The Jencks Foundation presents COSMIC DUST, a new site-specific exhibition at The Cosmic House by Vienna-based artist Sonia Leimer, on view from 2 October 2024 to 12 September 2025.
In response to the themes of The Cosmic House and building on her previous research, Leimer’s new work explores the migratory system of ‘cosmic dust’. While space dust obscures our view into outer space when observed through the telescope, its microscopic image became an important source for scientists to study the formation of our Solar system. Each year, thousands of tons of this cosmic matter fall to Earth’s surface. These tiny particles, often magnetic and dark in colour, are also known as micrometeorites. Smaller than 0.1mm they surround us everywhere in our human environment. Over the past year, Leimer has been collecting dust from the roof of The Cosmic House and with the support of the Natural History Museum in Vienna, she analysed the collected material to uncover a fascinating array of ‘cosmic dust’.
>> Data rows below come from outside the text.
(** * ToDo-List: the task store of [App.tsx]

    A shallow embedding of the state and the event handlers of the [App]
    component (the drag-and-drop revision of the file), with the properties
    of the task store, the view filter, the reorder handler and the
    local-storage persistence proved about it.

    Conventions
    - a JavaScript string is the list of its UTF-16 code units;
    - a [Date] object is its time value (milliseconds since the epoch) or
      the invalid date;
    - an optional property of an object is absent, present with the value
      [undefined], or present with a value;
    - React state is passed explicitly: a handler is a function from the
      state it closes over to the state it sets. *)

From Stdlib Require Import ZArith NArith List Ascii String Lia.
From Stdlib Require DecimalZ.
From stdpp Require Import base decidable option list.

Local Open Scope Z_scope.

(** ** JavaScript values *)

(** A string as the sequence of its UTF-16 code units. *)
Definition jsstring := list N.

(** Code units of an ASCII literal, for readable examples. *)
Definition js (s : string) : jsstring :=
  (fun a => N_of_ascii a) <$> list_ascii_of_string s.

(** A [Date] object: a time value in milliseconds, or [Invalid Date]. *)
Inductive Date :=
| Instant (ms : Z)
| InvalidDate.

(** An optional property [p?: A] of an object literal. *)
Inductive optional (A : Type) :=
| Absent
| Undefined
| Present (a : A).
Arguments Absent {A}.
Arguments Undefined {A}.
Arguments Present {A} a.

(** The property holds a value (it is neither missing nor [undefined]). *)
Definition has_value {A} (o : optional A) : bool :=
  match o with Present _ => true | _ => false end.

(** The two JSON values a date property takes in the persisted array:
    [Date.prototype.toJSON] gives an ISO string, or [null] for an invalid
    date. *)
Inductive jdate :=
| JNull
| JString (s : jsstring).

(** What a property declared [Date] holds at run time: a [Date] object, or
    the JSON value that [JSON.parse] delivered and nothing converted. *)
Inductive DateValue :=
| DateObj (d : Date)
| Raw (j : jdate).

(** [interface Todo] *)
Record Todo := mkTodo {
  id : jsstring;
  text : jsstring;
  completed : bool;
  createdAt : Date;
  completedAt : optional Date;
  deadline : optional DateValue;
}.

#[global] Instance Date_eq_dec : EqDecision Date.
Proof. solve_decision. Defined.
#[global] Instance optional_eq_dec {A} `{EqDecision A} : EqDecision (optional A).
Proof. solve_decision. Defined.
#[global] Instance jdate_eq_dec : EqDecision jdate.
Proof. solve_decision. Defined.
#[global] Instance DateValue_eq_dec : EqDecision DateValue.
Proof. solve_decision. Defined.
#[global] Instance Todo_eq_dec : EqDecision Todo.
Proof. solve_decision. Defined.

(** ** Array primitives *)

(** [Array.prototype.findIndex]: the first index whose element satisfies the
    predicate, [-1] when there is none. *)
Fixpoint findIndex {A} (p : A -> bool) (l : list A) : Z :=
  match l with
  | [] => -1
  | x :: l' =>
      if p x then 0
      else let i := findIndex p l' in if i <? 0 then -1 else i + 1
  end.

(** The start index of [Array.prototype.splice] on an array of [len]
    elements: a negative start counts from the end, and the result is
    clamped to [0 .. len]. *)
Definition spliceStart (len : nat) (start : Z) : nat :=
  if start <? 0 then Z.to_nat (Z.max (Z.of_nat len + start) 0)
  else Z.to_nat (Z.min start (Z.of_nat len)).

(** [arrayMove] of [@dnd-kit/sortable]:
<<
  const newArray = array.slice();
  newArray.splice(to < 0 ? newArray.length + to : to, 0,
                  newArray.splice(from, 1)[0]);
  return newArray;
>>
    The first argument of the outer [splice] is evaluated before the inner
    [splice] shortens the array.  When the inner [splice] removes nothing,
    [[0]] is [undefined] and that is what is inserted: an element of the
    result is [None] for [undefined]. *)
Definition arrayMove {A} (array : list A) (from to : Z) : list (option A) :=
  let newArray := array in
  let start := if to <? 0 then Z.of_nat (length newArray) + to else to in
  let k := spliceStart (length newArray) from in
  let removed := take 1 (drop k newArray) in
  let newArray := take k newArray ++ drop (k + 1) newArray in
  let j := spliceStart (length newArray) start in
  (Some <$> take j newArray) ++ [head removed] ++ (Some <$> drop j newArray).

(** ** The view filter *)

(** [useState<'all' | 'active' | 'completed'>] *)
Inductive Filter := all | active | completed_.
Through microscope photography, Leimer captured these minute particles, using them as inspiration for her ‘Dust Buddies’ sculptures made of bronze, aluminum and glass. The sculptures, which Leimer places in the Architecture Library of The Cosmic House, bring into view something that is typically invisible, and which connects the human and the cosmic scales. They engage in a dialogue with the ideas imbued in Jencks’ designs for the house by seeking meaning in the cosmos, and bringing together direct references to the most recent discoveries in science with historical, spiritual or religious ideas of the universe across space and time, from Egypt to China.
In addition to the sculptures, Leimer presents a new film that records the vast scalar shifts of the project; a microscopic journey across the domestic landscape of The Cosmic House, the petri dishes in the laboratories of the Natural History Museum in Vienna, and the vast symbolic landscape created by Maggie Keswick and Charles Jencks in The Garden of Cosmic Speculation in Portrack, Scotland. The video also incorporates fragments of conversations Leimer has gathered from various sources in the archive, lectures by Charles Jencks, interviews with the researchers at the Viennese Natural History Museum, and Leimer's own thoughts, all woven together into a poetic and polyphonic sound collage.
The exhibition is produced in collaboration with Phileas – The Austrian Office for Contemporary Art with the generous support of legero united | con-tempus.eu.